Parents are usually happy to have the children back, too, especially if they see that they are actively saving money for their future, to save for a wedding, for a down payment on a home, or to start a business. The Sun Herald Family Survey in 2004 found that 83% of parents did not want their children to leave home before they were 21; about half the adult children living at home were students and the other half were working; 44% contributed to the household income; and 80% helped out with the housework .

The New York based Families and Work Institute researchers were surprised to find that 25% of employed parents had children from 18 to 29 years old living at home with them at least half of the time. They also observed that families with middle and higher incomes were more likely to have children at home than were lower income households.
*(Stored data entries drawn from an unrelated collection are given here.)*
Lemma send_ok r s : s_sends (mg_sock s) = [] -> send_fails sizeof r s = (false, sent s [r]).
Proof.
  intros E. unfold send_fails, send. rewrite E. unfold sent, images. cbn [fmap list_fmap concat]. rewrite app_nil_r, length_image.
  destruct (sizes (kind_of r)) as [H _]. rewrite (proj2 (Z.leb_gt _ _)) by lia. reflexivity.
Qed.

(** A loop over a map whose body sends [out v] for each element [v]. *)
Lemma traverse_sends {V} (rs : resource V) hm body (out : V -> list reply -> Prop) s e :
  counted rs -> s_sends (mg_sock s) = [] -> (forall s', mg_d s' = mg_d s -> hm s' = res_hm rs) ->
  (forall p v s', res_load p rs = Some v -> mg_d s' = mg_d s -> s_sends (mg_sock s') = [] ->
     exists r, out v r /\ body p s' e = Some (inr (sent s' r), e)) ->
  exists vs rss, enumerates rs vs /\ length vs = size (r_heap rs) /\ Forall2 out vs rss /\
    HMAP_NODES_IN_STRUCT_TRAVERSE (R := Z * mgst) hm body s e = Some (inr (sent s (concat rss)), e).
Proof.
  intros Ok Es Hm Hb.
  apply (traverse_emits rs hm body sent (fun s' => mg_d s' = mg_d s /\ s_sends (mg_sock s') = []) out s e (cd_map _ Ok)).
  - unfold sent, images. cbn. rewrite app_nil_r, <- Es. destruct s as [? ? []]. done.
  - intros a b. apply sent_sent.
  - done.
  - intros s' [Ed _]. now apply Hm.
  - intros p v s' Hl [Ed Es']. now apply (Hb p v s').
Qed.

(** What is sent for the elements of a map. *)
Definition elements {V} (disc : String.string) (mk : V -> reply) (rs : resource V) (out : list reply) : Prop :=
  exists vs, enumerates rs vs /\ out = RHead (Z.of_nat (length vs)) (lit disc) :: (mk <$> vs).

Lemma send_elements_ok {V} disc (mk : V -> reply) (rs : resource V) s e : counted rs -> s_sends (mg_sock s) = [] ->
  exists out, elements disc mk rs out /\ send_elements sizeof disc mk rs s e = Some (inr (sent s out), e).
Proof.
  intros Ok Es. pose proof (cd_num _ Ok) as Nm. unfold send_elements. rewrite send_ok by exact Es.
  destruct (traverse_sends rs (fun _ => res_hm rs) (fun q s => v ← lift (res_load q rs); let '(failed, s) := send_fails sizeof (mk v) s in
      mret (if failed : bool then inl (POF_ERROR, s) else inr s)) (fun v r => r = [mk v]) (sent s [RHead (r_num rs) (lit disc)]) e Ok)
    as (vs & rss & En & Ln & F & E); [done|done| |].
  - intros p v s' Hl _ Es'. exists [mk v]. split; [done|]. rewrite run_bind, Hl. cbn [lift]. rewrite send_ok by exact Es'. reflexivity.
  - exists (RHead (r_num rs) (lit disc) :: (mk <$> vs)). split; [exists vs; split; [exact En|]; now rewrite Nm, Ln|].
    unfold send_each. rewrite E, sent_sent. cbn [app]. do 4 f_equal. f_equal. clear - F.
    induction F as [|v r vs rss -> _ IH]; [done|]. cbn. now rewrite IH.
Qed.
(** The tables of a slot with their entries. *)
Definition tables_out lr (out : list reply) : Prop :=
  exists ts outs, enumerates (lr_tables lr) ts /\ Forall2 (fun t o => exists o', elements "entries" REntry (tb_entries t) o' /\ o = RTable t :: o') ts outs /\
    out = RHead (Z.of_nat (length ts)) (lit "tables") :: concat outs.

Lemma send_tables_ok lr s e : counted (lr_tables lr) -> (forall p t, res_load p (lr_tables lr) = Some t -> counted (tb_entries t)) ->
  s_sends (mg_sock s) = [] -> exists out, tables_out lr out /\ send_tables sizeof lr s e = Some (inr (sent s out), e).
Proof.
  intros Ok Hen Es. unfold send_tables. rewrite send_ok by exact Es.
  destruct (traverse_sends (lr_tables lr) (fun _ => res_hm (lr_tables lr)) (fun q s => table ← lift (res_load q (lr_tables lr));
      let '(failed, s) := send_fails sizeof (RTable table) s in
      if failed : bool then mret (inl (POF_ERROR, s)) else send_elements sizeof "entries" REntry (tb_entries table) s)
    (fun t o => exists o', elements "entries" REntry (tb_entries t) o' /\ o = RTable t :: o') (sent s [RHead (r_num (lr_tables lr)) (lit "tables")]) e Ok)
    as (ts & outs & En & Ln & F & E); [done|done| |].
  - intros p t s' Hl _ Es'. destruct (send_elements_ok "entries" REntry (tb_entries t) (sent s' [RTable t]) e (Hen p t Hl) eq_refl) as (o & Ho & E).
    exists (RTable t :: o). split; [eauto|]. rewrite run_bind, Hl. cbn [lift]. rewrite send_ok by exact Es'. rewrite E, sent_sent. reflexivity.
  - exists (RHead (r_num (lr_tables lr)) (lit "tables") :: concat outs). split.
    + exists ts, outs. split; [exact En|]. split; [exact F|]. now rewrite (cd_num _ Ok), Ln.
    + rewrite E, sent_sent. reflexivity.
Qed.

(** Every map of a slot counts its elements. *)
Record slot_counted lr : Prop := {
  sc_ports : counted (lr_ports lr);
  sc_groups : counted (lr_groups lr);
  sc_meters : counted (lr_meters lr);
  sc_counters : counted (lr_counters lr);
  sc_tables : counted (lr_tables lr);
  sc_entries : forall p t, res_load p (lr_tables lr) = Some t -> counted (tb_entries t)
}.

(** The listing commands, and what is sent for a slot. *)
Definition slot_sends (c : usr_cmd) lr : list reply -> Prop :=
  match c with
  | POFUC_ports => elements "ports" RPort (lr_ports lr)
  | POFUC_groups => elements "groups" RGroup (lr_groups lr)
  | POFUC_meters => elements "meters" RMeter (lr_meters lr)
  | POFUC_counters => elements "counters" RCounter (lr_counters lr)
  | POFUC_tables => tables_out lr
  | _ => fun _ => False
  end.
Definition listing : list usr_cmd := [POFUC_ports; POFUC_tables; POFUC_groups; POFUC_meters; POFUC_counters].

Lemma send_slots_ok body out s e : counted (slotMap (d_dp (mg_d s))) -> dp_slotNum (mg_cf s) = r_num (slotMap (d_dp (mg_d s))) ->
  s_sends (mg_sock s) = [] ->
  (forall p lr s', slot_at p s = Some lr -> s_sends (mg_sock s') = [] -> exists o, out lr o /\ body lr s' e = Some (inr (sent s' o), e)) ->
  exists lrs outs, enumerates (slotMap (d_dp (mg_d s))) lrs /\ Forall2 out lrs outs /\
    send_slots sizeof body s e = Some ((POF_OK, sent s (RHead (Z.of_nat (length lrs)) (lit "slots") :: concat outs)), e).
Proof.
  intros Ok Nm Es Hb. unfold send_slots. rewrite send_ok by exact Es.
  destruct (traverse_sends (slotMap (d_dp (mg_d s))) slots_hm (fun p s => lr ← lift (slot_at p s); body lr s) out
      (sent s [RHead (dp_slotNum (mg_cf s)) (lit "slots")]) e Ok) as (lrs & outs & En & Ln & F & E); [done| | |].
  - intros s' Ed. unfold slots_hm. now rewrite Ed.
  - intros p lr s' Hl Ed Es'. destruct (Hb p lr s' Hl Es') as (o & Ho & E). exists o. split; [exact Ho|].
    rewrite run_bind. unfold slot_at. rewrite Ed. change (mg_d (sent s _)) with (mg_d s). rewrite Hl. cbn [lift]. exact E.
  - exists lrs, outs. split; [exact En|]. split; [exact F|]. rewrite run_bind, E, sent_sent. cbn [app]. rewrite Nm, (cd_num _ Ok), Ln. reflexivity.
Qed.

Lemma listing_sends c unspecified arg s e : c ∈ listing -> counted (slotMap (d_dp (mg_d s))) ->
  dp_slotNum (mg_cf s) = r_num (slotMap (d_dp (mg_d s))) -> (forall p lr, slot_at p s = Some lr -> slot_counted lr) -> s_sends (mg_sock s) = [] ->
  exists lrs outs, enumerates (slotMap (d_dp (mg_d s))) lrs /\ Forall2 (slot_sends c) lrs outs /\
    listen_cmd sizeof system self unspecified c arg s e = Some ((POF_OK, sent s (RHead (Z.of_nat (length lrs)) (lit "slots") :: concat outs)), e).
Proof.
  intros Hc Ok Nm Hs Es. unfold listing in Hc. rewrite !elem_of_cons, elem_of_nil in Hc.
  destruct_or! Hc; try done; subst c; cbn [listen_cmd slot_sends]; apply send_slots_ok; try done; intros p lr s' Hl Es';
    first [apply send_elements_ok|apply send_tables_ok]; try exact Es'; apply (Hs p lr Hl).
Qed.

(** ** The client *)

Implicit Types (k : sock mbyte Z) (t : ctst) (r : reply) (o : list reply).

(** What is to arrive: whole structures, any number of them in a segment. *)
Definition arrives (groups : list (list reply)) : list (option (list mbyte)) := (fun g => Some (images g)) <$> groups.
Definition stream k (rs : list reply) : Prop :=
  exists groups, Forall (fun g => g <> []) groups /\ concat groups = rs /\ s_in k = arrives groups.

Lemma stream_nil k : stream k [] -> s_in k = [].
Proof. intros (groups & F & E & ->). destruct F as [|g gs Hg _]; [done|]. now destruct g. Qed.

Lemma recv_stream k r rs : stream k (r :: rs) ->
  exists k', recv (Z.of_nat (sizeof (kind_of r))) k = (Z.of_nat (sizeof (kind_of r)), image sizeof r, k') /\
    stream k' rs /\ s_out k' = s_out k /\ s_sends k' = s_sends k.
Proof.
  intros (groups & F & E & Ei). destruct F as [|g gs Hg F]; [discriminate|]. destruct g as [|r' g]; [done|]. injection E as -> E.
  unfold recv. rewrite Ei. cbn [arrives fmap list_fmap]. rewrite Nat2Z.id.
  change (images (r :: g)) with (image sizeof r ++ images g). rewrite take_app_length', drop_app_length' by (symmetry; apply length_image). rewrite length_image.
  eexists. split; [reflexivity|]. split; [|done]. destruct g as [|r2 g].
  - exists gs. auto.
  - exists ((r2 :: g) :: gs). split; [now constructor|]. split; [exact E|]. cbn [s_in].
    assert (images (r2 :: g) <> []) as Hn.
    { intros H. apply (f_equal length) in H. unfold images in H. cbn in H. rewrite length_app, length_image in H. destruct (sizes (kind_of r2)) as [? _]. cbn in H. lia. }
    destruct (images (r2 :: g)) as [|b bs] eqn:Eb; [done|]. cbn [arrives fmap list_fmap]. now rewrite Eb.
Qed.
It appears that there is no longer an assumption about a clear-cut departure age. Demographers suggest that there needs to be a new life stage assigned to those between 18 to 25 who are past adolescence but not yet mature enough to be taking on the social and economic roles of adulthood. Many in this age group are delaying the usual stages of adulthood by going to university longer, marrying later, and having children later in life than earlier generations did.

This change of life pattern has affected the relationships between the parent and child generations, but researchers report that they get along very well. Today’s older adults are more accepting and more like friends than earlier generations were. In general it has been found that the parents liked having their adult children around. And, as one mother quipped, “They can live with me now, as long as I can live with them later!”